Task to complete>
Line for line, the listing below is to be transcribed exactly.

Available data>
(** [_eval_one_epoch] on a loader with at least one batch. *)
Lemma eval_one_epoch_spec epoch iters best_iou w :
  val_loader self <> [] ->
  exists cs,
    _eval_one_epoch self epoch iters best_iou w
    = (Ret (PrimFloat.div (fsum (epoch_val_losses self w))
                          (Py.float_of_int (val_batches self)),
            (epoch_val_iou self) w,
            iters + (val_batches self),
            if PrimFloat.ltb best_iou (epoch_val_iou self w)
            then (epoch_val_iou self) w else best_iou),
       entered_validation w,
       [ModelEval; MetricReset] ++ cs
       ++ [MeanIouScore; AddScalar "mIoU/val_miou" (epoch_val_iou self w) epoch]
       ++ (if PrimFloat.ltb best_iou (epoch_val_iou self w)
           then [Print BestModelSaved; TorchSave (params w) (best_path self)]
           else []))
    /\ logged "loss/val_loss" cs = (epoch_val_losses self) w
    /\ Forall (fun c => per_batch c = true) cs
    /\ Forall (fun c => is_update c = false) cs
    /\ Forall (fun c => is_mean_iou_score c = false) cs
    /\ Forall (fun c => is_metric_read c = false) cs.
Proof.
  intros Hne.
  destruct (eval_loop_spec (val_loader self) 0
              {| ev_idx := None; ev_iters := iters; ev_batch_loss := 0;
                 val_preds := []; val_segs := [] |}
              (entered_validation w))
    as (l' & cs & E & I & T & B & VP & VS & L & P & U & Mi & Rd).
  cbn [ev_idx ev_iters ev_batch_loss val_preds val_segs app] in *.
  exists cs. split; [|repeat split; assumption].
  assert (ev_idx l' = Some (val_batches self - 1)) as I'.
  { rewrite I. unfold val_batches.
    destruct (val_loader self); [congruence|]. rewrite Z.add_0_l. reflexivity. }
  assert (1 <= (val_batches self)) as Hpos.
  { unfold val_batches. destruct (val_loader self); [congruence|].
    cbn [List.length]. lia. }
  assert (Py.np_concatenate (val_preds l')
          = Ret (List.concat (map (batch_preds_in (entered_validation w))
                                  (val_loader self)))) as CP.
  { rewrite VP. destruct (val_loader self); [congruence|]. reflexivity. }
  assert (Py.np_concatenate (val_segs l')
          = Ret (List.concat (map batch_segs (val_loader self)))) as CS.
  { rewrite VS. destruct (val_loader self); [congruence|]. reflexivity. }
  unfold _eval_one_epoch, model_eval, metric_reset_call, eval_loop.
  rewrite !bind_call. cbn [metric set_training].
  fold (entered_validation w).
  rewrite (bind_Ret _ _ _ _ _ _ E), CP, CS, !bind_eval_Ret.
  unfold mean_iou_score_call, writer_add_scalar. rewrite !bind_call.
  fold (epoch_val_iou self w).
  rewrite I', T, B. fold (epoch_val_losses self w). fold (fsum (epoch_val_losses self w)).
  fold (val_batches self).
  unfold read_idx.
  destruct (PrimFloat.ltb best_iou (epoch_val_iou self w)).
  - unfold print, save, call, ret, eval, bind.
    rewrite truediv_nonzero by lia.
    replace (val_batches self - 1 + 1) with (val_batches self) by lia.
    cbn. reflexivity.
  - rewrite bind_ret, bind_eval_Ret.
    rewrite truediv_nonzero by lia.
    replace (val_batches self - 1 + 1) with (val_batches self) by lia.
    cbn. reflexivity.
Qed.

Completed task>
(** [_eval_one_epoch] on a loader with at least one batch. *)
Lemma eval_one_epoch_spec epoch iters best_iou w :
  val_loader self <> [] ->
  exists cs,
    _eval_one_epoch self epoch iters best_iou w
    = (Ret (PrimFloat.div (fsum (epoch_val_losses self w))
                          (Py.float_of_int (val_batches self)),
            (epoch_val_iou self) w,
            iters + (val_batches self),
            if PrimFloat.ltb best_iou (epoch_val_iou self w)
            then (epoch_val_iou self) w else best_iou),
       entered_validation w,
       [ModelEval; MetricReset] ++ cs
       ++ [MeanIouScore; AddScalar "mIoU/val_miou" (epoch_val_iou self w) epoch]
       ++ (if PrimFloat.ltb best_iou (epoch_val_iou self w)
           then [Print BestModelSaved; TorchSave (params w) (best_path self)]
           else []))
    /\ logged "loss/val_loss" cs = (epoch_val_losses self) w
    /\ Forall (fun c => per_batch c = true) cs
    /\ Forall (fun c => is_update c = false) cs
    /\ Forall (fun c => is_mean_iou_score c = false) cs
    /\ Forall (fun c => is_metric_read c = false) cs.
Proof.
  intros Hne.
  destruct (eval_loop_spec (val_loader self) 0
              {| ev_idx := None; ev_iters := iters; ev_batch_loss := 0;
                 val_preds := []; val_segs := [] |}
              (entered_validation w))
    as (l' & cs & E & I & T & B & VP & VS & L & P & U & Mi & Rd).
  cbn [ev_idx ev_iters ev_batch_loss val_preds val_segs app] in *.
  exists cs. split; [|repeat split; assumption].
  assert (ev_idx l' = Some (val_batches self - 1)) as I'.
  { rewrite I. unfold val_batches.
    destruct (val_loader self); [congruence|]. rewrite Z.add_0_l. reflexivity. }
  assert (1 <= (val_batches self)) as Hpos.
  { unfold val_batches. destruct (val_loader self); [congruence|].
    cbn [List.length]. lia. }
  assert (Py.np_concatenate (val_preds l')
          = Ret (List.concat (map (batch_preds_in (entered_validation w))
                                  (val_loader self)))) as CP.
  { rewrite VP. destruct (val_loader self); [congruence|]. reflexivity. }
  assert (Py.np_concatenate (val_segs l')
          = Ret (List.concat (map batch_segs (val_loader self)))) as CS.
  { rewrite VS. destruct (val_loader self); [congruence|]. reflexivity. }
  unfold _eval_one_epoch, model_eval, metric_reset_call, eval_loop.
  rewrite !bind_call. cbn [metric set_training].
  fold (entered_validation w).
  rewrite (bind_Ret _ _ _ _ _ _ E), CP, CS, !bind_eval_Ret.
  unfold mean_iou_score_call, writer_add_scalar. rewrite !bind_call.
  fold (epoch_val_iou self w).
  rewrite I', T, B. fold (epoch_val_losses self w). fold (fsum (epoch_val_losses self w)).
  fold (val_batches self).
  unfold read_idx.
  destruct (PrimFloat.ltb best_iou (epoch_val_iou self w)).
  - unfold print, save, call, ret, eval, bind.
    rewrite truediv_nonzero by lia.
    replace (val_batches self - 1 + 1) with (val_batches self) by lia.
    cbn. reflexivity.
  - rewrite bind_ret, bind_eval_Ret.
    rewrite truediv_nonzero by lia.
    replace (val_batches self - 1 + 1) with (val_batches self) by lia.
    cbn. reflexivity.
Qed.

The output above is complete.